忍少年と一期一会 13
眼が合うと、吸い込まれるようにして男は忍の唇に触れた。
「ぅ……ん……」
相手の不安を取り除くように優しく、けれど時折奪うような獰猛さを見せながら貪るように唇を覆う。
接吻などの行為に奥手である忍は酸素不足に耐えかね、噛みしめていた唇はうっすらと開いた。
「…っ…ぁ…っ!!」
それを待ちかねたように、逃げ惑う忍の舌を乱暴に男が捕らえた。
絡み合い、互いの唾液すら混ぜ合わせ、一つとなる。
くちゃくちゃと聞いてて恥ずかしい水音が響く。
「はっ……ぅんっ……!!」
苦しげに呻く自分の吐息すらどこか自分のものとは思えない艶を、忍は己自身でも自覚した。
まるで風船を針で刺すように、男は的確に接吻がどれだけ性欲を促すかを嫌というほど教えていく。
それも忍に実感させるように、ゆっくりとゆっくりと―――それでも性急に。
「…っ…や…め…っ!!」
辛そうに眉を寄せて顔を赤くし、息を喘がせる忍の姿に、男は名残惜しそうに口内から出る。
酸素不足に今だしゃべれない忍の唇は吸われすぎて赤く腫れ、飲みきれなかった唾液が口角から顎に掛けて流れていた。
両手を捕捉され、両足すら固められ、忍が唯一できる拒絶の意を示すように顔を背ける。
「こ……の……!!」
その眼は怒りと羞恥で燃え上がり、けれど生理的に目尻に溜まった涙がせっかくの睥睨をも裏切っている。
先ほどの熱烈な接吻で、欲情の火が飛び移り、忍の下半身は少し興奮していた。
それを密着した体から感じ取ったのだろう―――男は自分の熱を忍のとを絡めるように押し付けて、嬉しげに笑んだ。
「―――案外可愛いとこあるんじゃねぇかよ」
「…」
忍はそれこそ血が出そうなほど強く握りこぶしを作ったなどと男が知るわけも無い。
男が忍の鎖骨を甘噛みした時だ。
すっかり忍の『警告』を忘れてる男は脱力している忍に抵抗の意思は無いと判断し、力を緩めて油断したのが全ての運のつきとなった。

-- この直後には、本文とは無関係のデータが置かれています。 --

(** * Hostname extraction from a hosted site tree: model and verified properties

    The repository holds two implementations of the same engine:
    - [backend/main.go]: a Go server that walks the tree with one goroutine per
      directory and streams every site record over a channel;
    - a TypeScript class [BMNodeHostnameExtractor] that walks the tree
      sequentially and accumulates the records in a [Map].

    Both are embedded here.  Regular expressions are embedded as syntax trees
    run by a backtracking matcher; network calls are effects of a small
    program type whose answers are chosen by the environment. *)

From Stdlib Require Import ZArith Lia Ascii String.
From stdpp Require Import base tactics option list strings gmap.

Local Open Scope Z_scope.
Local Open Scope list_scope.

(* ===================================================================== *)
(** ** Characters and text *)
(* ===================================================================== *)

(** Text handed to a regular expression is a list of characters.  In the Go
    model a character is a byte; in the TypeScript model it is a UTF-16 code
    unit below 256. *)
Abbreviation text := (list ascii).

Definition chr (n : nat) : ascii := Ascii.ascii_of_nat n.

Definition dquote : ascii := chr 34.
Definition squote : ascii := chr 39.
Definition newline : ascii := chr 10.

Definition is_quote (c : ascii) : bool :=
  Ascii.eqb c dquote || Ascii.eqb c squote.

Definition txt (s : string) : text := String.list_ascii_of_string s.
Definition str (t : text) : string := String.string_of_list_ascii t.

(** Longest prefix of characters satisfying [p], and what follows it. *)
Fixpoint take_while (p : ascii -> bool) (s : text) : text :=
  match s with
  | c :: s' => if p c then c :: take_while p s' else []
  | [] => []
  end.

Fixpoint drop_while (p : ascii -> bool) (s : text) : text :=
  match s with
  | c :: s' => if p c then drop_while p s' else s
  | [] => []
  end.

(** [strip l s] removes the prefix [l] from [s] when [s] starts with it. *)
Fixpoint strip (l s : text) : option text :=
  match l, s with
  | [], _ => Some s
  | a :: l', b :: s' => if Ascii.eqb b a then strip l' s' else None
  | _ :: _, [] => None
  end.

(* ===================================================================== *)
(** ** Regular expressions with leftmost-first (backtracking) semantics *)
(* ===================================================================== *)

Module Regex.

(** The constructs used by the two patterns of the program. *)
Inductive regex : Type :=
| Chr (c : ascii)              (* a literal character *)
| Cls (p : ascii -> bool)      (* a character class, or [.] *)
| Eps                          (* the empty pattern *)
| Seq (r1 r2 : regex)          (* r1 r2 *)
| Opt (r : regex)              (* r?   greedy *)
| Star (r : regex)             (* r*   greedy *)
| Plus (r : regex)             (* r+   greedy *)
| Grp (r : regex)              (* (r)  capturing group 1 *)
| Eot.                         (* $ without the multi-line flag *)

Fixpoint lit (l : text) : regex :=
  match l with
  | [] => Eps
  | c :: l' => Seq (Chr c) (lit l')
  end.

Section Matcher.
Context {R : Type}.

(** A continuation receives the text still to be read and the capture. *)
Definition cont : Type := text -> option text -> option R.

(** Greedy iteration of a matcher [m]: one more round first, and the
    continuation when that fails.  A round that reads nothing is not
    repeated. *)
Fixpoint star (m : text -> option text -> cont -> option R)
    (n : nat) (s : text) (cap : option text) (k : cont) : option R :=
  match n with
  | O => k s cap
  | S n' =>
      match m s cap (fun s1 cap1 =>
                       if (length s1 <? length s)%nat
                       then star m n' s1 cap1 k else None) with
      | Some x => Some x
      | None => k s cap
      end
  end.

Fixpoint bt (r : regex) (s : text) (cap : option text) (k : cont)
    {struct r} : option R :=
  match r with
  | Chr c =>
      match s with
      | a :: s' => if Ascii.eqb a c then k s' cap else None
      | [] => None
      end
  | Cls p =>
      match s with
      | a :: s' => if p a then k s' cap else None
      | [] => None
      end
  | Eps => k s cap
  | Seq r1 r2 => bt r1 s cap (fun s1 cap1 => bt r2 s1 cap1 k)
  | Opt r1 =>
      match bt r1 s cap k with
      | Some x => Some x
      | None => k s cap
      end
  | Star r1 => star (bt r1) (length s) s cap k
  | Plus r1 =>
      bt r1 s cap (fun s1 cap1 => star (bt r1) (length s1) s1 cap1 k)
  | Grp r1 =>
      bt r1 s cap
         (fun s1 _ => k s1 (Some (take (length s - length s1)%nat s)))
  | Eot =>
      match s with
      | [] => k [] cap
      | _ :: _ => None
      end
  end.
End Matcher.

「あんさん、うちはしっかり『忠告』はしてやったん。これは正当防衛や…」
さかいに、うらまんといてなぁ……?
にんまりと―――陰を含んだ妖艶な微笑を浮かべて。
しかしその笑顔とは裏腹に、地を這い蹲るような低い忍の声が、明らかな激昂を含んでそんな事を呟いた。